There are not very many yard sales here. They are only done by expats. Locals just put an item or two out by the side of the road or take the items to the town square to sell. And it usually is nothing but junk. They just need a couple of dollars so they try to sell off their trash.  A local business tried to start a flea market and it didn't last. It really never got going. When an expat decides to leave Belize, the vultures come out in droves. The last big "everything must go" sale said no early sales. We got there at the start time and there were only a few items left. She had sold it all the day before. I did get a white metal baker's rack that she had forgotten to put a price on.  This sale was by the people who have a little bakery. He is Scottish, she Belizean but lived in Scotland for over 15 years. I thought she might have some pots or bakewear. Did get a stockpot and put it to good use today making veg soup. My stuff is still all packed in boxes. 

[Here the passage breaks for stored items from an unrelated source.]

(** [cfg] and [cfg'] differ in what is kept for server [i] of group [gi]. *)
Definition resaved gi i gg cfg cfg' : Prop :=
  net cfg' = net cfg /\ ctl cfg' = ctl cfg /\ n cfg' = n cfg /\ instances cfg' = instances cfg /\
  (nextAddr cfg <= nextAddr cfg')%nat /\ zlen (groups cfg') = zlen (groups cfg) /\
  exists sv, zlen sv = zlen (saved gg) /\ (forall j, j <> i -> sv.[j] = (saved gg).[j]) /\
    forall gj, group_at gj cfg' = if decide (gj = gi) then Some (mkGroup (gid gg) (servers gg) sv (endnames gg) (mendnames gg))
                                  else group_at gj cfg.

Lemma resaved_refl gi i gg cfg : group_at gi cfg = Some gg -> resaved gi i gg cfg cfg.
Proof.
  intros Hg. unfold resaved. split_and!; try done. exists (saved gg). split_and!; try done. intros gj. case_decide; [|done].
  subst. rewrite Hg. by destruct gg.
Qed.

Lemma store_saved_resaved gi i data gg cfg cfg' : group_at gi cfg = Some gg -> store_saved gi i data cfg = Ret cfg' ->
  resaved gi i gg cfg cfg' /\ exists gg', group_at gi cfg' = Some gg' /\ (saved gg').[i] = Some (Some (nextAddr cfg)) /\
    persisters cfg' !! nextAddr cfg = Some data.
Proof.
  intros Hg Hr. destruct (store_saved_inv _ _ _ _ _ _ Hg Hr) as (sv & gs & Hsv & Hgs & ->).
  pose proof (go_store_inv _ _ _ _ Hsv) as [_ Hz]. pose proof (go_store_inv _ _ _ _ Hgs) as [_ Hzg].
  pose proof (fun gj => group_at_store _ _ _ _ gj Hgs) as Hat. split.
  - unfold resaved. simpl. split_and!; try done; [lia|]. exists sv. split_and!; [done| |done].
    intros j Hj. rewrite (go_index_store _ _ j _ _ Hsv). by rewrite decide_False.
  - eexists. split; [unfold group_at; simpl; rewrite Hat; by rewrite decide_True|]. simpl.
    rewrite (go_index_store _ _ i _ _ Hsv). rewrite decide_True by done. split; [done|]. apply lookup_insert_eq.
Qed.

It has rained so much that the outdoor dog, D'Ogee, now thinks that she is an inside dog. When I asked her if she wanted to go out this morning, she turned around and went to the foot of the bed and laid down. So much for being the watch puppy. 

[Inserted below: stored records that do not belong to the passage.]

Lemma inv_register s cidx i :
  sys_inv s cidx ->
  exists cidx', sys_inv (mkSys (register i (s_kv s)).2 (s_calls s) (s_started s)
                          (s_notified s) (s_seen s)) cidx' /\
    cidx' (register i (s_kv s)).1 = i /\
    ((register i (s_kv s)).1 < nextChan (register i (s_kv s)).2)%nat.
Proof.
  intros Hinv. pose proof Hinv as [Hok Hseen Hmap Hbuf Hst Hnot Hord Hcalls].
  unfold register. destruct (waitChMap (s_kv s) !! i) as [ch|] eqn:E; simpl.
  { exists cidx. destruct (Hmap _ _ E) as (? & ? & _). by destruct s. }
  set (n := nextChan (s_kv s)). exists (fun x => if decide (x = n) then i else cidx x).
  split; [|rewrite decide_True by done; lia].
  split; simpl; try done.
  - intros i' ch. rewrite lookup_insert_Some.
    intros [[<- <-]|[Hne Hw]].
    + rewrite decide_True by done. split; [done|]. split; [lia|].
      exists []. rewrite lookup_insert_eq. auto.
    + destruct (Hmap _ _ Hw) as (? & Hlt & buf & Hb). rewrite decide_False by (subst n; lia).
      split; [done|]. split; [lia|]. exists buf. rewrite lookup_insert_ne; [done|].
      subst n. lia.
  - intros ch buf res. rewrite lookup_insert_Some. intros [[<- <-]|[Hne Hb]] Hr.
    + by apply not_elem_of_nil in Hr.
    + rewrite decide_False by done. eauto.
  - eapply Forall_impl; [done|]. intros c. apply call_inv_mono; simpl; try done.
    + lia.
    + intros ch Hlt. rewrite decide_False; [done|]. subst n. lia.
Qed.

One of the twin bucks has scours. He didn't get much last night and his little butt was messy this morning so I'm watching him close. He's eating and had his morning mama snack so I don't know what caused the scours. I do have Pepto but that's all. Any thing else that is common household that I could give him?

I think that politicians must all go to the same school to learn how to lie, cheat and steal from the public. Reading the political news here is no different than in the states. The other party is calling for Transparency and Accountability. The party is power is blaming all the woes on the previous administration. Sound familiar?


----------



## verkagj (Feb 15, 2013)

It's been a hectic couple of weeks. First issue was a sick baby goat. Scours but still eating, standing all by himself away from the others. Took him to the vet. She wormed him and said to try to get a sample poo. So the next day we kept him on the patio for almost 5 hours waiting for the sample. When it finally arrived, I took it to the vet. Hookworms. Stronger wormer this time. Still had scours so I only fed him kefir for a couple of days. Still has scours but wants to eat with the others. I gave him some Imodium generic and let him have some Mill Feed. Next day he was out browsing. Not perky but better. He's finally got nugget poo so he eats with the other boys now. 

Next issue was one of the does. I brought her to the milking stand and there were hard lumps in her teat. I kept that milk separate to check it later. Doesn't seem to bother her and she lets her kid nurse that side. So I spent a lot of time researching. I didn't think it was mastitis. Vet doesn't have CMTs. Neither did the feed store in the next town. I'll have to order some. What I found out researching was interesting.
Our soil is mostly limestone/limerock having been under ocean at some distant point. We dig up a lot of old coral pieces. Goat milk has a high amount of magnesium in it. There's the balance between the calcium and magnesium that is so important to goats. Could the girls be magnesium deficient? I happened to have some magnesium powder so I mixed in a spoonful along with some Vit C into her food. Seemed to be helpful. So all the girls are getting a little magnesium in their food right now. I also wormed them all as their coats seemed shaggy and they look skinny except for still having baby bellies. They're looking better, sleeker, have more appetite and are producing more milk in just a couple of days. 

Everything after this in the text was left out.